You can find good quality wild-caught fish at specialty markets such as Whole Foods or Fresh Market. I often order mine online Grassland Beef (www.grasslandbeef.com) or Alaskan Harvest Seafood (www.alaskanharvest.com). It comes right to your door, fresh, packed in dry ice.
Make up for the Critical Nutrients You’re Missing
Since your body doesn’t make enough omega-3 fatty acids on its own, choosing species of fish that have the highest levels of omega-3s is one way to get your daily supply.
But this is not always possible, so supplementing with a good quality fish oil that is purified of contaminants is a sensible way to make sure you get enough to reap the health benefits.
There are two supplements I recommend.
Fish Oil.
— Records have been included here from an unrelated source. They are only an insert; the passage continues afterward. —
(* ===== verification/Packet.v ===== *)
(** The binary packet protocol of packet.c, with the start of a key exchange from
    kex.c, in the build without OpenSSL and zlib: padding, encryption and
    authentication of outgoing packets, queueing while keys are exchanged,
    reassembly and checks of incoming packets, switching to new keys. *)

From stdpp Require Import base list numbers tactics.
From Stdlib Require Import ZArith Lia ZifyBool.
From S2P Require Import Prelude Sshbuf SshbufGetput Chachapoly AesCtr Cipher Digest Mac PacketState.

#[local] Open Scope ssh_scope.

Section packet.
Context {md : MD} {um : Umac}.

(** ** Buffers of the state *)

Inductive bufname := Input | Output | Outgoing | Incoming.

Definition buf (n : bufname) (s : ssh) : sshbuf :=
  match n with
  | Input => input s | Output => output s | Outgoing => outgoing_packet s | Incoming => incoming_packet s
  end.

Definition set_buf (n : bufname) (s : ssh) (b : sshbuf) : ssh :=
  match n with
  | Input => set_input s b | Output => set_output s b
  | Outgoing => set_outgoing_packet s b | Incoming => set_incoming_packet s b
  end.

(** The operations of sshbuf.c on them. *)
Definition b_len (n : bufname) : M Z := get (fun s => sshbuf_len (buf n s)).

(** [sshbuf_ptr]; a null pointer is only dereferenced by a process that ends. *)
Definition b_ptr (n : bufname) : M (list Z) :=
  fun s => match sshbuf_ptr (buf n s) with Some p => (Ok p, s) | None => (Fatal, s) end.

Definition b_alloc (n : bufname) (f : world -> sshbuf -> Z * sshbuf * world) : M Z :=
  fun s => let '(r, b, w) := f (alloc s) (buf n s) in (Ok r, set_alloc (set_buf n s b) w).

Definition b_put (n : bufname) (v : list Z) (len : Z) : M Z := b_alloc n (fun w b => sshbuf_put w b v len).

Definition b_consume (n : bufname) (len : Z) : M Z :=
  fun s => let '(r, b) := sshbuf_consume (buf n s) len in (Ok r, set_buf n s b).

Definition b_consume_end (n : bufname) (len : Z) : M Z :=
  fun s => let '(r, b) := sshbuf_consume_end (buf n s) len in (Ok r, set_buf n s b).

Definition b_reset (n : bufname) : M unit :=
  fun s => let '(b, w) := sshbuf_reset (alloc s) (buf n s) in (Ok tt, set_alloc (set_buf n s b) w).

(** [if ((r = sshbuf_reserve(b, len, &cp)) != 0) goto out], giving [cp]. *)
Definition b_reserve (n : bufname) (len : Z) : M Z :=
  fun s => let '(r, b, dp, w) := sshbuf_reserve (alloc s) (buf n s) len in
           let s := set_alloc (set_buf n s b) w in
           if negb (r =? 0) then (Early r, s)
           else match dp with Some dp => (Ok dp, s) | None => (Fatal, s) end.
(** Extra padding keeps the packet a multiple of the block size and the padding
    within its one octet, or is refused. *)
Lemma extra_padding_spec bs len padlen s :
  bs = 8 \/ bs = 16 -> 0 <= len -> 4 <= padlen <= 255 -> len + padlen < 2 ^ 32 ->
  (len + padlen) mod bs = 0 -> 0 <= extra_pad s <= 255 ->
  (extra_pad s <> 0 /\ exists s', extra_padding bs len padlen s = (Early SSH_ERR_INVALID_ARGUMENT, s')) \/
  exists padlen', extra_padding bs len padlen s = (Ok padlen', set_extra_pad s 0) /\
    padlen <= padlen' <= 255 /\ (len + padlen') mod bs = 0 /\ (extra_pad s = 0 -> padlen' = padlen).
Proof.
  intros Hbs Hlen Hp Hlp Hm Hep. unfold extra_padding. rewrite bind_get.
  destruct (Z.eqb_spec (extra_pad s) 0) as [E|E].
  - right. exists padlen. rewrite set_extra_pad_same by done. split_and!; try done; lia.
  - rewrite bind_modify. set (ep := extra_pad s) in *. cbv zeta.
    set (up := (ep + (bs - 1)) / bs * bs).
    assert (Hup : u32 (u32 (ep + (bs - 1)) / bs * bs) = up /\ ep <= up < ep + bs /\ up mod bs = 0).
    { unfold up, u32. destruct Hbs as [-> | ->]; rewrite !Z.mod_small by dm_lia; dm_lia. }
    destruct Hup as (-> & Hup & Hupm).
    destruct (Z.ltb_spec (u8 up) ep) as [Hlt|Hge]; [left; split; [done|]; by eexists|].
    assert (Hu : u8 up = up).
    { unfold u8 in *. destruct (Z.lt_ge_cases up 256); [by apply Z.mod_small; lia|]. exfalso. dm_lia. }
    rewrite Hu in *. unfold u32. rewrite (Z.mod_small (len + padlen)) by lia.
    set (tmp := (len + padlen) mod up). assert (Ht : 0 <= tmp < up) by (apply Z.mod_pos_bound; lia).
    assert (Hupb : up <= 255) by (unfold u8 in Hu; dm_lia).
    unfold u8. rewrite (Z.mod_small tmp) by lia.
    replace (tmp >? up) with false by lia. rewrite (Z.mod_small (up - tmp)) by lia.
    destruct (Z.ltb_spec ((padlen + (up - tmp)) mod 2 ^ 8) padlen) as [Hl|Hl].
    { left. split; [done|]. by eexists. }
    right. exists (padlen + (up - tmp)).
    assert (Hsm : (padlen + (up - tmp)) mod 2 ^ 8 = padlen + (up - tmp)) by dm_lia.
    rewrite Hsm in *. rewrite bind_modify. split; [done|]. split; [dm_lia|]. split; [|lia].
    assert (Htm : tmp mod bs = 0).
    { unfold tmp. rewrite (Z.mod_eq _ up) by lia. apply Z.mod_divide; [lia|].
      apply Z.divide_sub_r; [by apply Z.mod_divide; [lia|]|]. apply Z.divide_mul_l. by apply Z.mod_divide; [lia|]. }
    replace (len + (padlen + (up - tmp))) with ((len + padlen) + up - tmp) by lia.
    apply Z.mod_divide; [lia|]. apply Z.divide_sub_r; [apply Z.divide_add_r|]; apply Z.mod_divide; lia || done.
Qed.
I recommend taking an 1100 mg fish oil supplement every day. I’ve developed a new fish oil capsule that comes the pristine, non-industrial waters off the coast of Peru. It’s safe, pure and provides a huge, healthy dose of omega-3s.
Cod liver oil. Cod liver oil is another great source of omega-3s. One teaspoon a day will give you the omega-3s you need. And I’ve developed an oil without the awful taste.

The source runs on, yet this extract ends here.